Honestly, there’s nothing to lose except for the fact that you won’t be able to pop off untested and unchecked responses (aka: advice, wisdom). Without further ado, the eight points:
Wisdom offered should be:
#1 PURE: not mixed with other intentions. The advice you give is for them. It’s not about you. How smart you are. Or how spiritually evolved you’ve become. And it’s not about who you know. It’s pure.
#2 PEACE-LOVING: meaning it avoids argument or disagreement. It brings relationships together or into harmony and balance instead of chaos and discord.
#3 CONSIDERATE: it does not seek to harm or inconvenience. It is gentle and just. It takes into account mercy and grace.
#4 SUBMISSIVE: hold on, don’t leave here yet! Yes this word has become warped over time, but in correct use it simply means to be gentle and meek. It means your ego is not part of the advice. It’s not about you overpowering them. In true wisdom, the teacher is also the student—the student is the teacher. Yes, it is a bit zen-ish.

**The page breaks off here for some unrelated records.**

Lemma Effects_trans (rp : Repicker) (fs fs1 fs2 : FS)
  (handed : list (string * string)) :
  Effects rp fs handed fs1 -> Effects rp fs1 handed fs2 ->
  Effects rp fs handed fs2.
Proof.
  intros (H1 & H2 & H3 & H4 & H5 & H6 & H7)
         (K1 & K2 & K3 & K4 & K5 & K6 & K7).
  unfold Effects. repeat split.
  - etrans; eassumption.
  - intros name Hn. rewrite (K2 name Hn). exact (H2 name Hn).
  - etrans; eassumption.
  - intros path Hp. apply K4, H4, Hp.
  - intros path Hp. rewrite (K5 path Hp). exact (H5 path Hp).
  - intros dst Hd. rewrite (K6 dst Hd). exact (H6 dst Hd).
  - destruct (K7 H) as [-> _]. apply H7, H.
  - destruct (K7 H) as [_ ->]. apply H7, H.
Qed.

Lemma Effects_settings (rp rp' : Repicker) (fs fs' : FS)
  (handed : list (string * string)) :
  sameSettings rp rp' ->
  Effects rp' fs handed fs' -> Effects rp fs handed fs'.
Proof.
  intros (E1 & E2 & E3 & E4).
  unfold Effects, outPath, outgoingPath. rewrite E1, E2, E3, E4.
  trivial.
Qed.

Lemma Effects_remove (rp : Repicker) (fs : FS) (link target : string) :
  Effects rp fs [(link, target)] (os_remove rp fs link).
Proof.
  unfold Effects, os_remove. cbn [spool files outgoing].
  repeat split; auto.
  - apply map_filter_subseteq.
  - intros name Hn.
    assert (Hne : path_join (spoolDir rp) name ≠ link).
    { intros <-. apply (Hn target). left. reflexivity. }
    destruct (spool fs !! name) as [e|] eqn:E.
    + apply map_lookup_filter_Some. split; [exact E|exact Hne].
    + apply map_lookup_filter_None. left. exact E.
Qed.

Lemma Effects_handOff (rp : Repicker) (fs : FS)
  (eventID link target : string) (new_picks : list Pick) :
  test rp = false ->
  from_end (split_slash target) 3 = Some eventID ->
  Effects rp fs [(link, target)] (handOff rp fs eventID link new_picks).
Proof.
  intros Ht Hev. unfold handOff, writePicksToYaml, os_symlink. cbv zeta.
  cbn [outgoing spool files].
  fold (outPath rp eventID link). fold (outgoingPath rp link).
  assert (Hfile : forall path,
            (forall l t e, In (l, t) [(link, target)] ->
               from_end (split_slash t) 3 = Some e ->
               path <> outPath rp e l) ->
            <[outPath rp eventID link := new_picks]> (files fs) !! path
            = files fs !! path).
  { intros path Hp. apply lookup_insert_ne. intros <-.
    apply (Hp link target eventID); [left; reflexivity|exact Hev|].
    reflexivity. }
  assert (Hsome : forall path, is_Some (files fs !! path) ->
            is_Some (<[outPath rp eventID link := new_picks]> (files fs)
                     !! path)).
  { intros path Hp.
    destruct (decide (outPath rp eventID link = path)) as [<-|Hne].
    - rewrite lookup_insert_eq. eauto.
    - rewrite lookup_insert_ne by exact Hne. exact Hp. }
  destruct (outgoing fs !! outgoingPath rp link) as [old|] eqn:E;
    unfold Effects; cbn [spool files outgoing];
    (split; [reflexivity|]); (split; [reflexivity|]).
  - split; [reflexivity|]. split; [exact Hsome|]. split; [exact Hfile|].
    split; [reflexivity|]. rewrite Ht. discriminate.
  - split; [apply insert_subseteq; exact E|]. split; [exact Hsome|].
    split; [exact Hfile|]. split; [|rewrite Ht; discriminate].
    intros dst Hd. apply lookup_insert_ne. intros <-.
    apply (Hd link target); [left; reflexivity|reflexivity].
Qed.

#5 FULL OF MERCY: it’s compassionate and forgiving for trespasses. If you or someone you care about was deeply offended by the person you are giving wise advice to—then by all means triple check yourself on this point. Have mercy. Always.
#6 FRUITFUL: simply put—your advice should have every opportunity to produce good results in the receiver.
#7 IMPARTIAL: it’s that constant, stoic, unchanged, and indifferent part of the equation. It should treat all persons equal. It should be wisdom that stands the test of time. Not just the moment or circumstance.
#8 SINCERE: the wise advice should be transparent and true. Free from any deceit or pretense.
IN REAL LIFE
Okay, I know that is a huge long list. But it’s rock solid. And maybe you can’t use it all the time, but when it comes to huge heavy important talks…go here. Use this.
The author of this advice, James, is someone I’ve come to trust. He was the older of his famous half-brother. James was a skeptic of his radical sibling, who caused a revolution many many centuries ago. But in the end, James came to realize his brother was right, and not so crazy after all. When James’s brother left his earthly work, James carried on the revolution. His brother was none other than Jesus.
The actual quote: “But the wisdom that comes from heaven is first of all pure; then peace-loving, considerate, submissive, full of mercy and good fruit, impartial and sincere.” James 3:17
If you’ve never read James’ work…consider reading it. It’s straight-forward, solid, constant, stoic, and unchanged. It’s as if the entire short 5-chapter book was written via these eight points in avoiding the gaffe.